Available records:
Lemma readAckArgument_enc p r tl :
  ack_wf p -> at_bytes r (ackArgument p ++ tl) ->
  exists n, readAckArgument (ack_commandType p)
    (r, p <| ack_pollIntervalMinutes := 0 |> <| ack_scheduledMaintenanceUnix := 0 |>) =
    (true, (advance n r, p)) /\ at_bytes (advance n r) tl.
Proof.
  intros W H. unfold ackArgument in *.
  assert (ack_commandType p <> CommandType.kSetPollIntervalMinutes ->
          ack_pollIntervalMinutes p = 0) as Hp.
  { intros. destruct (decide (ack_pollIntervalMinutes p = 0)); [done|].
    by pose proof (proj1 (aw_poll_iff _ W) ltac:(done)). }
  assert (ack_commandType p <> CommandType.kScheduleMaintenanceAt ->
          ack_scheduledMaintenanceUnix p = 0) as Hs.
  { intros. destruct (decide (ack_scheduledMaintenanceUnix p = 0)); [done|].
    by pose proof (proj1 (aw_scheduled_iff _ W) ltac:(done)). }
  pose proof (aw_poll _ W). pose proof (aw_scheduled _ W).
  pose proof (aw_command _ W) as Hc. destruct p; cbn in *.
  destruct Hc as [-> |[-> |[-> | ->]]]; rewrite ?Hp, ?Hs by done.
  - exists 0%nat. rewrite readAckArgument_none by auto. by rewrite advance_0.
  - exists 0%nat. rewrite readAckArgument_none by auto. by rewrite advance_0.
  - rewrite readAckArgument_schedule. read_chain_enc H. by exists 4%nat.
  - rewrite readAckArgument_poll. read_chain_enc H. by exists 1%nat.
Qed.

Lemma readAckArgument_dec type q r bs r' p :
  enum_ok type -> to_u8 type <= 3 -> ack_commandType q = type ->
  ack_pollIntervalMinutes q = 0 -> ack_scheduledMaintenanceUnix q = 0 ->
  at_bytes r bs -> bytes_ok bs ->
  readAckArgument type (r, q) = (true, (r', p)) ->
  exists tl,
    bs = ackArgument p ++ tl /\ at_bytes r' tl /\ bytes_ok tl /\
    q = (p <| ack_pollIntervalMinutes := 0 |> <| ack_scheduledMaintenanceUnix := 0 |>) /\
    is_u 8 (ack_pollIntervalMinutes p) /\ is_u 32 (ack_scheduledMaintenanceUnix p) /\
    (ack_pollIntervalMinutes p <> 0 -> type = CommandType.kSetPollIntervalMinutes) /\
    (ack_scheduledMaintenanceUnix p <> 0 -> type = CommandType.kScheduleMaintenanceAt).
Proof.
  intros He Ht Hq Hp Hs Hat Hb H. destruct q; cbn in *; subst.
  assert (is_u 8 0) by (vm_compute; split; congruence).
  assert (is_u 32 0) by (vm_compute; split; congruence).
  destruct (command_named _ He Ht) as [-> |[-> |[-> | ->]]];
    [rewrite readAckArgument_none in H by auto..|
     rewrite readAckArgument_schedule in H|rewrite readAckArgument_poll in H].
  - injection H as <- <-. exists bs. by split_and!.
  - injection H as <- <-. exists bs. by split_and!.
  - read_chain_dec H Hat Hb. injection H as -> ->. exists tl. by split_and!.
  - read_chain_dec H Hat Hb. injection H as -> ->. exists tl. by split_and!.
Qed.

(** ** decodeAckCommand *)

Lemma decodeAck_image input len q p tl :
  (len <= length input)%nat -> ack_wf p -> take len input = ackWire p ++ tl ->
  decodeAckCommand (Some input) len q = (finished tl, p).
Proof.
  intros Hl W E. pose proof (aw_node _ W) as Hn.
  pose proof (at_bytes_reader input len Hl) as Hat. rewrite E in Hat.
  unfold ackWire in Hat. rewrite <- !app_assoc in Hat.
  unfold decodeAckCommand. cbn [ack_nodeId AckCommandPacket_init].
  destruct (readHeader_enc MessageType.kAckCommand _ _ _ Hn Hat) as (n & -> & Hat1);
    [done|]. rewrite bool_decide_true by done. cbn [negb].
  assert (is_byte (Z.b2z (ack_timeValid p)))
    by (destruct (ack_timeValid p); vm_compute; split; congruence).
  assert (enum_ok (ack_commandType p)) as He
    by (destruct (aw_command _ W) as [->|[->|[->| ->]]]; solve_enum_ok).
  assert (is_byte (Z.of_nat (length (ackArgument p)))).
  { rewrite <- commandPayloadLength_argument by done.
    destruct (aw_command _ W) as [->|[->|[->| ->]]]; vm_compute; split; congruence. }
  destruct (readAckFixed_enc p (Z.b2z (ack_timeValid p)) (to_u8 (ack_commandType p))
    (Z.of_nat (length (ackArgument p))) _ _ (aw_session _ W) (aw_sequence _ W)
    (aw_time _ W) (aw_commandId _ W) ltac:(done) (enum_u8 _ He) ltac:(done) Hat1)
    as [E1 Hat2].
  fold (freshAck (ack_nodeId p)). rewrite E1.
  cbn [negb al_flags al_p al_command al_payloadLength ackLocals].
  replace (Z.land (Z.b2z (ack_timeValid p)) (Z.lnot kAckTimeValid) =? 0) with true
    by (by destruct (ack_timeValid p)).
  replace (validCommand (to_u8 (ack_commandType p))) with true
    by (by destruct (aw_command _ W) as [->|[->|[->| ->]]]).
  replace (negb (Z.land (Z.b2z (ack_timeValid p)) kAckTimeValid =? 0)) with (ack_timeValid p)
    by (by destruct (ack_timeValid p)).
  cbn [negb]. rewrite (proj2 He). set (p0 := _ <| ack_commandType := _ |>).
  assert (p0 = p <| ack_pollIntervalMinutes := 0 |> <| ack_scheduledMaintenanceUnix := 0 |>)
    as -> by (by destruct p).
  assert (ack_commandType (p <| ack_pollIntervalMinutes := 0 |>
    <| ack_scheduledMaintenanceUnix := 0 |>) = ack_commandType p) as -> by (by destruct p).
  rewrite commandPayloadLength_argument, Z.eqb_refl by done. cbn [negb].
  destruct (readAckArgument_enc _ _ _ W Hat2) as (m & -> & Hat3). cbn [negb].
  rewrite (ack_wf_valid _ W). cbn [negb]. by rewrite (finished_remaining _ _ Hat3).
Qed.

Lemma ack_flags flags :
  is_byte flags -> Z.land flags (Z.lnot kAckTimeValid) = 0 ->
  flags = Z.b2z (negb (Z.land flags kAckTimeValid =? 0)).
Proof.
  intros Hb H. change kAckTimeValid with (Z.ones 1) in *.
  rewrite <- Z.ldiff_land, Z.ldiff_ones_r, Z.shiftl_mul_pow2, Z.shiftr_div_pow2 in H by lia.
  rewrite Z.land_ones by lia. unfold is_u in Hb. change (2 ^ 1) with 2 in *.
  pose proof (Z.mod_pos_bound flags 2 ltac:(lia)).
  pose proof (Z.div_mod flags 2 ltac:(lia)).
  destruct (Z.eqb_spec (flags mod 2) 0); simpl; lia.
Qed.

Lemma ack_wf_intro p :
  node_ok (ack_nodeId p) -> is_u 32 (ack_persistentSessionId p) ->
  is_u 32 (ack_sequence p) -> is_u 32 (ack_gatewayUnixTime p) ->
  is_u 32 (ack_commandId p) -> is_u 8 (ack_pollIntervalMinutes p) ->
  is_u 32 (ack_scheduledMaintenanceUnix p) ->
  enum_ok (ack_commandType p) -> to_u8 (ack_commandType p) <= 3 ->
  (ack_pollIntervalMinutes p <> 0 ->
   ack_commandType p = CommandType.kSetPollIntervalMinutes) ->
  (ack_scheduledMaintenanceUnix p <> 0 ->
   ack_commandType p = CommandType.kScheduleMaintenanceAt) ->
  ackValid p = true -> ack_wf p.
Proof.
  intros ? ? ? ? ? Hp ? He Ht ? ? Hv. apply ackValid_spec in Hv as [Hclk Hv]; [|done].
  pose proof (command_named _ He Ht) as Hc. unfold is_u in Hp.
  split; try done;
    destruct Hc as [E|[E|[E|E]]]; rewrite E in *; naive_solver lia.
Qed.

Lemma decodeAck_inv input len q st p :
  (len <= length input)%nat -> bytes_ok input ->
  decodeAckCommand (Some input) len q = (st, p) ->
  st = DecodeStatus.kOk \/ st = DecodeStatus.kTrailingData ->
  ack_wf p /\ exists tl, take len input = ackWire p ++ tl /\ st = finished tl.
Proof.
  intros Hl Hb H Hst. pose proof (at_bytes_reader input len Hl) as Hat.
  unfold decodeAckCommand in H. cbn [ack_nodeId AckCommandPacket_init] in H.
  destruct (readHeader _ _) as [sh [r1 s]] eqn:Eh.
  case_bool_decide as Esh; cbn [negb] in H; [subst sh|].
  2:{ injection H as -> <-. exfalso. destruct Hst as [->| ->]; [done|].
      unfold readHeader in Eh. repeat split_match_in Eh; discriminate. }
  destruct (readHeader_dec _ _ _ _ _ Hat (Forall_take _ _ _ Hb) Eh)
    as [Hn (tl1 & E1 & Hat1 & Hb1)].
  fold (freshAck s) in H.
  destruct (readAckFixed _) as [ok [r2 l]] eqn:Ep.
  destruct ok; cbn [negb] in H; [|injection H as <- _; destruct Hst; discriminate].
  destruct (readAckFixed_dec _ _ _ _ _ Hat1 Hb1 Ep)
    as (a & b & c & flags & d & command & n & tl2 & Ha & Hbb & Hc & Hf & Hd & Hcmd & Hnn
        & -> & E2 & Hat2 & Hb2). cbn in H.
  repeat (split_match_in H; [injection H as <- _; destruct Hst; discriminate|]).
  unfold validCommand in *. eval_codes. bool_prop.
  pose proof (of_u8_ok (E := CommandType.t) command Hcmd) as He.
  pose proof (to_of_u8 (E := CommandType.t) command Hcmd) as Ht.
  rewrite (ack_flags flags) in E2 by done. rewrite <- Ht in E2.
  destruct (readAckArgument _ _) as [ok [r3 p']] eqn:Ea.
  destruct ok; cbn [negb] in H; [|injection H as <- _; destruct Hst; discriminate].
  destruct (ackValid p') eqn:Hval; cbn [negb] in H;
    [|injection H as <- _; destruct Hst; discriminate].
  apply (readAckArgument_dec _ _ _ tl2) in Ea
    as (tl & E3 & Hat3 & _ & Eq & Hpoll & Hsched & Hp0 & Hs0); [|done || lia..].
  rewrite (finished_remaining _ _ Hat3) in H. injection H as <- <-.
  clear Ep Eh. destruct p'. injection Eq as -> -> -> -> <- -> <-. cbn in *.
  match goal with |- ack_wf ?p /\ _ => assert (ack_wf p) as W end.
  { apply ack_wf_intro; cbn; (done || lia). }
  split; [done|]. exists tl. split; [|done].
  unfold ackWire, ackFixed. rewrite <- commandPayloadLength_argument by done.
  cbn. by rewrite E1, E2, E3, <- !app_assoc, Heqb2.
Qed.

* * *

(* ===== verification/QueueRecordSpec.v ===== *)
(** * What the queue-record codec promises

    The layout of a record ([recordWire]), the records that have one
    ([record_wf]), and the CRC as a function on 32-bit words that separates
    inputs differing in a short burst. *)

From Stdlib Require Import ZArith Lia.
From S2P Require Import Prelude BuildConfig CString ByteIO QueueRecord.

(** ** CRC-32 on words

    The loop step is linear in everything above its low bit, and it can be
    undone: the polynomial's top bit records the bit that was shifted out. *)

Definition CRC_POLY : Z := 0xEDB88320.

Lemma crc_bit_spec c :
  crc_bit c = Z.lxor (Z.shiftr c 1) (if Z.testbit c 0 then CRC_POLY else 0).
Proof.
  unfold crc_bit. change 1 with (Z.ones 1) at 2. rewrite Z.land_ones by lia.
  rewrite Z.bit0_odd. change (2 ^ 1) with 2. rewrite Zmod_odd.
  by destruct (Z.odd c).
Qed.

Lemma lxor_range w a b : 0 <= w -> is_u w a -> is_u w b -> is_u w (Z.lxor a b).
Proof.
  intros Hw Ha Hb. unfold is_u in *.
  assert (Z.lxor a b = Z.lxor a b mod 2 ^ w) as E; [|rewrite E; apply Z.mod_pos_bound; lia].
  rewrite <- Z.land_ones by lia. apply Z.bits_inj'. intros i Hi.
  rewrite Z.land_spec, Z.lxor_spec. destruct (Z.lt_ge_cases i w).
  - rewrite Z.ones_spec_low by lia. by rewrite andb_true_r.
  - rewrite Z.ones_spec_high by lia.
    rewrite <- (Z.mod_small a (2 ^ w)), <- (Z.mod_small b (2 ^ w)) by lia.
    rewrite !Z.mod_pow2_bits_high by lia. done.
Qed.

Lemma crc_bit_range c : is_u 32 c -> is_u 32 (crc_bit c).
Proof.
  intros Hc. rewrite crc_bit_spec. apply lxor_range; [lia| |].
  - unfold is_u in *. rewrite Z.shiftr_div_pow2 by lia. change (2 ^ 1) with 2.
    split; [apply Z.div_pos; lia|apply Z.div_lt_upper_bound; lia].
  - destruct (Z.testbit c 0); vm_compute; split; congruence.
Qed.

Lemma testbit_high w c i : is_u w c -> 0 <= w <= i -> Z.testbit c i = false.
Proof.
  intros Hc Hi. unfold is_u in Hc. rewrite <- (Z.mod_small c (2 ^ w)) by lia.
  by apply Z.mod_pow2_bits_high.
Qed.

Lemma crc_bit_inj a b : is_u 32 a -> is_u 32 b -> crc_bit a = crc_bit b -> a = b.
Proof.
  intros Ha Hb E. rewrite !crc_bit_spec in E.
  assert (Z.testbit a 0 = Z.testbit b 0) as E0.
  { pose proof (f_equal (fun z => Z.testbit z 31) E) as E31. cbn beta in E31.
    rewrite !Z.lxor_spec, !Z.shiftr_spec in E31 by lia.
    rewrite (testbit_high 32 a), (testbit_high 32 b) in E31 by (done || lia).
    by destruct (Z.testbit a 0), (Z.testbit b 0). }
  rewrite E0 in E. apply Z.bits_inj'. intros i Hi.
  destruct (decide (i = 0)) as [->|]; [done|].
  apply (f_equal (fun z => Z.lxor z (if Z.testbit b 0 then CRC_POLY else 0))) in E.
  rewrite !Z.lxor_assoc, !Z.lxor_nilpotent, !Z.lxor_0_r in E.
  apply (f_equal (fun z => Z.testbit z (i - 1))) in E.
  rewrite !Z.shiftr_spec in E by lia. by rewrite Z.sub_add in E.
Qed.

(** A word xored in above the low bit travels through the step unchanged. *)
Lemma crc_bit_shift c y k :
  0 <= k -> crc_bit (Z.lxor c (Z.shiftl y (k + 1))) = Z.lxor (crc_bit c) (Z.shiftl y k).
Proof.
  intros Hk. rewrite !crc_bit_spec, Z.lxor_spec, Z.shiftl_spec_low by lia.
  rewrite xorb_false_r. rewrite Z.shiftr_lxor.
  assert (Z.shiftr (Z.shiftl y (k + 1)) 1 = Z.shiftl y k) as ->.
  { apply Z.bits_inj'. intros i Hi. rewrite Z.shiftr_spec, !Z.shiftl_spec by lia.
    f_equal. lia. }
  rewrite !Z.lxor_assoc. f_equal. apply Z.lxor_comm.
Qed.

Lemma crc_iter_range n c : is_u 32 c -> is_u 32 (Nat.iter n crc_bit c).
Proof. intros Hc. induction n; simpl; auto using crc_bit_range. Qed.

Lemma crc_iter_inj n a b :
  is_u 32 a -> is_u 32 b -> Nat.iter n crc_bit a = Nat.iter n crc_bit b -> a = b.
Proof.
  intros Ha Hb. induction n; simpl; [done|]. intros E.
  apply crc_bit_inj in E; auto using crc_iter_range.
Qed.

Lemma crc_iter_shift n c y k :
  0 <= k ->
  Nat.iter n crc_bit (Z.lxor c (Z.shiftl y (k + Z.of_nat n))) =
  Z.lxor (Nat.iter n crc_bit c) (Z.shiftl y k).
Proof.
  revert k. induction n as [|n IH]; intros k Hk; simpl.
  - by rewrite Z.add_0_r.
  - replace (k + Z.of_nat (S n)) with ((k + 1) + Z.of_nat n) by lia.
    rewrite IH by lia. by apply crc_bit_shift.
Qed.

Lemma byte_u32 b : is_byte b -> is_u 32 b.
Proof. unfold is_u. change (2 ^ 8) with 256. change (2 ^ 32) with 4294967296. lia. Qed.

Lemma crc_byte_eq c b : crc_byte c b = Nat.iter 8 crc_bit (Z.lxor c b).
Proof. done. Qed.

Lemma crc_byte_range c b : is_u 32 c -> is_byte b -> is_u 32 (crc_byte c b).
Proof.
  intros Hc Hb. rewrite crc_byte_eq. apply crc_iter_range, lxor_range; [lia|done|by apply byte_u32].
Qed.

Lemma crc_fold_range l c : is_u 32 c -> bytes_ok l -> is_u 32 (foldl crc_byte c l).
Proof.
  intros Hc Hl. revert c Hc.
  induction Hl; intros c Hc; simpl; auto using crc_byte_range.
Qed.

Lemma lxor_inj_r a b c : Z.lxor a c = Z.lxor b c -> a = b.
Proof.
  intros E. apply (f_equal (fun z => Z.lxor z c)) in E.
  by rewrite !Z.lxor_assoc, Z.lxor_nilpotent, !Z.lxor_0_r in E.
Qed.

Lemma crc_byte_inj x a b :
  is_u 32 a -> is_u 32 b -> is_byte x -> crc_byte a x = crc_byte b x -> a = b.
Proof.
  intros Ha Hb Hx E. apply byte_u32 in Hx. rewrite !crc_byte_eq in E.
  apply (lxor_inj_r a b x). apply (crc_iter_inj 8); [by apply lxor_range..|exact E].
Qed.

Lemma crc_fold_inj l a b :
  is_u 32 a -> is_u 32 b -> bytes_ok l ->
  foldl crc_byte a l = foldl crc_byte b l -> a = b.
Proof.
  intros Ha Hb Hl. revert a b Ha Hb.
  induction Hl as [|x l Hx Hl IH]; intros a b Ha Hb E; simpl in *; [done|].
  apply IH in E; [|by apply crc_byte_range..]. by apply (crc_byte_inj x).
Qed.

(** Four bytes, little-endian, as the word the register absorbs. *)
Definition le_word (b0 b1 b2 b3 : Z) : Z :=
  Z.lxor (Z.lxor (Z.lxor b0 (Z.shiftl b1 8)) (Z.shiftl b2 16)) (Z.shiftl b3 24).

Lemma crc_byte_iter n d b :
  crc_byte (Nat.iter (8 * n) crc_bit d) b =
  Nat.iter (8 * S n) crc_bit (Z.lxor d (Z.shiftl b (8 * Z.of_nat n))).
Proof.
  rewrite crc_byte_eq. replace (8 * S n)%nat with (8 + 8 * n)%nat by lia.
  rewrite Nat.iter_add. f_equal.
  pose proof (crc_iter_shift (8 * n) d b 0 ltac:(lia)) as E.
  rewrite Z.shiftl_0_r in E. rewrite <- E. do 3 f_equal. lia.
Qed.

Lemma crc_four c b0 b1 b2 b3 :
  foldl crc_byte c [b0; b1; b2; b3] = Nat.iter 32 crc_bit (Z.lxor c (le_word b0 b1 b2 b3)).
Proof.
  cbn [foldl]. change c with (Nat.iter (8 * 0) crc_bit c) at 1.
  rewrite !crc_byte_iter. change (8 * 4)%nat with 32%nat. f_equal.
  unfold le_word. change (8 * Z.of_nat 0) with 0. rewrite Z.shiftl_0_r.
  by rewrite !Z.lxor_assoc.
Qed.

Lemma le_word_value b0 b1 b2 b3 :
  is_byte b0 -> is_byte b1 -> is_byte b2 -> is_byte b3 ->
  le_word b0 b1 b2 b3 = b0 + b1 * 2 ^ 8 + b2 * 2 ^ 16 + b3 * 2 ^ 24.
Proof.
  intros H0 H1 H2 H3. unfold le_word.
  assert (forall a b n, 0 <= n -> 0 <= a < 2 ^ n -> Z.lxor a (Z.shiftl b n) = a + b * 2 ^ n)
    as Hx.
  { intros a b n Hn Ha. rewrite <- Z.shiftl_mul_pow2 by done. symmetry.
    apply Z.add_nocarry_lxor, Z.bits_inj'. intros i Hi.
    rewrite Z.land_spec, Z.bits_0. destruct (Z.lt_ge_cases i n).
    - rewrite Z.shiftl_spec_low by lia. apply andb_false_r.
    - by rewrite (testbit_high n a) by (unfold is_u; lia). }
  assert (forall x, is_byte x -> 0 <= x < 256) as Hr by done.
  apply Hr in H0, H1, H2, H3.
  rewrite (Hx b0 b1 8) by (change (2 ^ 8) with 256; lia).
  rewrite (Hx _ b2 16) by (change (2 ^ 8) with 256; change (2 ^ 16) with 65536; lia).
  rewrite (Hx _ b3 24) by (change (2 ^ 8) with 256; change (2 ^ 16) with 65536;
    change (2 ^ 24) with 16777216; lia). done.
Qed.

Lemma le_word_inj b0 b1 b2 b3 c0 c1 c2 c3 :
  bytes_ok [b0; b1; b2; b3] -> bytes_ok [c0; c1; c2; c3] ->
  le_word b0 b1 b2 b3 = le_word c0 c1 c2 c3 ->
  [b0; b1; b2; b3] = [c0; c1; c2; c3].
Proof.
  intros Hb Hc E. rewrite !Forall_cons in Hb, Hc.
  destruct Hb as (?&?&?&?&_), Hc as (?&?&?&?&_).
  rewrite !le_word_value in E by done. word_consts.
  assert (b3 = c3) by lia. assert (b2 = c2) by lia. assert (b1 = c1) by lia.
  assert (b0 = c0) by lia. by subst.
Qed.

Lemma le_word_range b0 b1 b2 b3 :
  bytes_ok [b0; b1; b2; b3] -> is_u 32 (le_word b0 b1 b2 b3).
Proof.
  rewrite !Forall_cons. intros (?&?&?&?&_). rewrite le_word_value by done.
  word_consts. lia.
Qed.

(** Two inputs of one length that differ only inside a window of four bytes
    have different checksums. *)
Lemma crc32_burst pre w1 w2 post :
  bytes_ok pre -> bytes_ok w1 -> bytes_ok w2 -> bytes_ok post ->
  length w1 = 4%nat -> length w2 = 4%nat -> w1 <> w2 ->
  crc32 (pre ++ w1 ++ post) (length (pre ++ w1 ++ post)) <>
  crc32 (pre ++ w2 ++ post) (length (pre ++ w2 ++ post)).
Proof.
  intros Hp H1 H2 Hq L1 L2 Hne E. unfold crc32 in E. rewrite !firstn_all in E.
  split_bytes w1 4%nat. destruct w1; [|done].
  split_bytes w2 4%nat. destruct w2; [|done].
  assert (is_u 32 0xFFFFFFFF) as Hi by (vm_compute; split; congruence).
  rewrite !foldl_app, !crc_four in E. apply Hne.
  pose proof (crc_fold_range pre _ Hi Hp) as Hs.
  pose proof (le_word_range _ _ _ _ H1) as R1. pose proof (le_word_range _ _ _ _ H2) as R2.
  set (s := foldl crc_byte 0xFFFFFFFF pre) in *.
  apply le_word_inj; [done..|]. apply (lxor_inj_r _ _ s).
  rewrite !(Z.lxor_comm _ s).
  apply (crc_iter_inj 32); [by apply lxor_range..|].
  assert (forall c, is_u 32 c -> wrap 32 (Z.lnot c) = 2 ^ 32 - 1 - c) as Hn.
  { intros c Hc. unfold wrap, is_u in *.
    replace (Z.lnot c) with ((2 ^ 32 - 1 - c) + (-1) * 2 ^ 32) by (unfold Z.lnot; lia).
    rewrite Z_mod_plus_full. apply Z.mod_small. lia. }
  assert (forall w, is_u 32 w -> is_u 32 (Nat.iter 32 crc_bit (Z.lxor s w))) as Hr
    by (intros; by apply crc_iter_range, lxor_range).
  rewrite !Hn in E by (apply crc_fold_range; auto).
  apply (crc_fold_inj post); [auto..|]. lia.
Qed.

What you will do: Everything starting at the line containing "intros Hk. rewrite" and ending at the line containing "is_u 32 a -> is_u 32 b -> bytes_ok l ->" in the records above should be repeated exactly, and only that.

Task result:
  intros Hk. rewrite !crc_bit_spec, Z.lxor_spec, Z.shiftl_spec_low by lia.
  rewrite xorb_false_r. rewrite Z.shiftr_lxor.
  assert (Z.shiftr (Z.shiftl y (k + 1)) 1 = Z.shiftl y k) as ->.
  { apply Z.bits_inj'. intros i Hi. rewrite Z.shiftr_spec, !Z.shiftl_spec by lia.
    f_equal. lia. }
  rewrite !Z.lxor_assoc. f_equal. apply Z.lxor_comm.
Qed.

Lemma crc_iter_range n c : is_u 32 c -> is_u 32 (Nat.iter n crc_bit c).
Proof. intros Hc. induction n; simpl; auto using crc_bit_range. Qed.

Lemma crc_iter_inj n a b :
  is_u 32 a -> is_u 32 b -> Nat.iter n crc_bit a = Nat.iter n crc_bit b -> a = b.
Proof.
  intros Ha Hb. induction n; simpl; [done|]. intros E.
  apply crc_bit_inj in E; auto using crc_iter_range.
Qed.

Lemma crc_iter_shift n c y k :
  0 <= k ->
  Nat.iter n crc_bit (Z.lxor c (Z.shiftl y (k + Z.of_nat n))) =
  Z.lxor (Nat.iter n crc_bit c) (Z.shiftl y k).
Proof.
  revert k. induction n as [|n IH]; intros k Hk; simpl.
  - by rewrite Z.add_0_r.
  - replace (k + Z.of_nat (S n)) with ((k + 1) + Z.of_nat n) by lia.
    rewrite IH by lia. by apply crc_bit_shift.
Qed.

Lemma byte_u32 b : is_byte b -> is_u 32 b.
Proof. unfold is_u. change (2 ^ 8) with 256. change (2 ^ 32) with 4294967296. lia. Qed.

Lemma crc_byte_eq c b : crc_byte c b = Nat.iter 8 crc_bit (Z.lxor c b).
Proof. done. Qed.

Lemma crc_byte_range c b : is_u 32 c -> is_byte b -> is_u 32 (crc_byte c b).
Proof.
  intros Hc Hb. rewrite crc_byte_eq. apply crc_iter_range, lxor_range; [lia|done|by apply byte_u32].
Qed.

Lemma crc_fold_range l c : is_u 32 c -> bytes_ok l -> is_u 32 (foldl crc_byte c l).
Proof.
  intros Hc Hl. revert c Hc.
  induction Hl; intros c Hc; simpl; auto using crc_byte_range.
Qed.

Lemma lxor_inj_r a b c : Z.lxor a c = Z.lxor b c -> a = b.
Proof.
  intros E. apply (f_equal (fun z => Z.lxor z c)) in E.
  by rewrite !Z.lxor_assoc, Z.lxor_nilpotent, !Z.lxor_0_r in E.
Qed.

Lemma crc_byte_inj x a b :
  is_u 32 a -> is_u 32 b -> is_byte x -> crc_byte a x = crc_byte b x -> a = b.
Proof.
  intros Ha Hb Hx E. apply byte_u32 in Hx. rewrite !crc_byte_eq in E.
  apply (lxor_inj_r a b x). apply (crc_iter_inj 8); [by apply lxor_range..|exact E].
Qed.

Lemma crc_fold_inj l a b :
  is_u 32 a -> is_u 32 b -> bytes_ok l ->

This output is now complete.